- Coopersburg Historic District
- U.S. National Register of Historic Places
- U.S. Historic district
- Location: Main St. and PA 309, Coopersburg, Pennsylvania
- Coordinates: 40°39′19″N 75°28′25″W﻿ / ﻿40.65528°N 75.47361°W
- Area: 93 acres (38 ha)
- Built: 1750
- Architect: Jordan, Genaah; Et al.
- Architectural style: Colonial Revival, Queen Anne, Federal
- NRHP reference No.: 82003798
- Added to NRHP: April 26, 1982

= Coopersburg Historic District =

Historic district in Pennsylvania, United States

Coopersburg Historic District is a national historic district located at Coopersburg, Lehigh County, Pennsylvania. The district includes 175 contributing buildings in the central business district and surrounding residential areas of Coopersburg.
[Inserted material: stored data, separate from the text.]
(** A well-formed id is not empty. *)
Lemma isObjectId_nonempty id : Mongoose.isObjectId id = true → id ≠ EmptyString.
Proof. by intros Hi ->. Qed.

End JsFacts.

(** ** The link renderer *)

(** C4, as the code has it: a link whose rendered text begins with
    [<code>@#] is rendered as that text with the [#] of its opening
    [<code>@#] dropped, followed by one space. The mention stays inside its
    code span; no anchor and no icon is produced, whatever the href and the
    title are. *)
Theorem C4_mention_link_keeps_code_span href title text :
  Js.startsWith text "<code>@#" = true →
  ∃ rest, text = "<code>@#" +:+ rest
          ∧ link href title text = "<code>@" +:+ rest +:+ " ".
Proof.
  intros Hs. apply startsWith_inv in Hs. simpl String.length in Hs.
  exists (Js.substring 8 text). split; [done|].
  generalize dependent (Js.substring 8 text). intros rest ->.
  unfold link. rewrite startsWith_app, replace_prefix.
  by rewrite app_assoc'.
Qed.

Lemma C4_mention_link_witness :
  Js.startsWith "<code>@#alice</code>" "<code>@#" = true
  ∧ ∃ rest, "<code>@#alice</code>" = "<code>@#" +:+ rest
            ∧ link "/team/alice" None "<code>@#alice</code>" = "<code>@" +:+ rest +:+ " ".
Proof.
  split; [reflexivity|].
  apply (C4_mention_link_keeps_code_span "/team/alice" None "<code>@#alice</code>").
  reflexivity.
Defined.

(** The mention link for [@#alice] is not rendered as the plain text
    [@alice ]: the code span is still there. *)
Lemma C4_code_span_not_stripped :
  link "/team/alice" None "<code>@#alice</code>" = "<code>@alice</code> "
  ∧ link "/team/alice" None "<code>@#alice</code>" ≠ "@alice "
  ∧ Js.includes (link "/team/alice" None "<code>@#alice</code>") "<code>" = true
  ∧ Js.includes (link "/team/alice" None "<code>@#alice</code>") "</code>" = true.
Proof. repeat split; [|reflexivity..]. discriminate. Qed.

(** The anchor [link] writes for a link that is no mention. *)
Lemma link_anchor href title text :
  Js.startsWith text "<code>@#" = false →
  ∃ ws1 ws2 ws3 ws4 ws5 ws6 ws7,
    link href title text =
      ws1 +:+ "<a target=" +:+ quoted "_blank" +:+ " href=" +:+ quoted href
          +:+ " rel=" +:+ quoted "noopener noreferrer" +:+ title_attribute title +:+ ">"
      +:+ ws2 +:+ text
      +:+ ws3 +:+ "<i class=" +:+ quoted "material-icons"
          +:+ " style=" +:+ quoted "font-size: 16px; vertical-align: baseline" +:+ ">"
      +:+ ws4 +:+ "launch" +:+ ws5 +:+ "</i>" +:+ ws6 +:+ "</a>" +:+ ws7
    ∧ blank ws1 = true ∧ blank ws2 = true ∧ blank ws3 = true ∧ blank ws4 = true
    ∧ blank ws5 = true ∧ blank ws6 = true ∧ blank ws7 = true.
Proof.
  intros Hs. unfold link. rewrite Hs.
  exists (nl +:+ "      "), (nl +:+ "        "), (nl +:+ "        "),
         (nl +:+ "          "), (nl +:+ "        "), (nl +:+ "      "), (nl +:+ "    ").
  split; [|by repeat split].
  unfold quoted, dq, nl. by rewrite ?app_assoc', ?app_cons, ?app_empty_l.
Qed.

Section RendererFacts.
Context `{Libraries}.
It was added to the National Register of Historic Places in 1982.

==Background==
The buildings are in a variety of architectural styles including Colonial Revival, Queen Anne, and Federal styles. Notable buildings include the Norcross House (1790), Barron House (social hall of the Coopersburg Fire Company), Odd Fellows' Hall, Baldwin House hotel (1856), Gander (or Boye) House, the Cooper Estate, Coopersburg Elementary School (1909), First National Bank of Coopersburg (1920), and Congreve House. Located in the district is the separately listed Linden Grove Pavilion.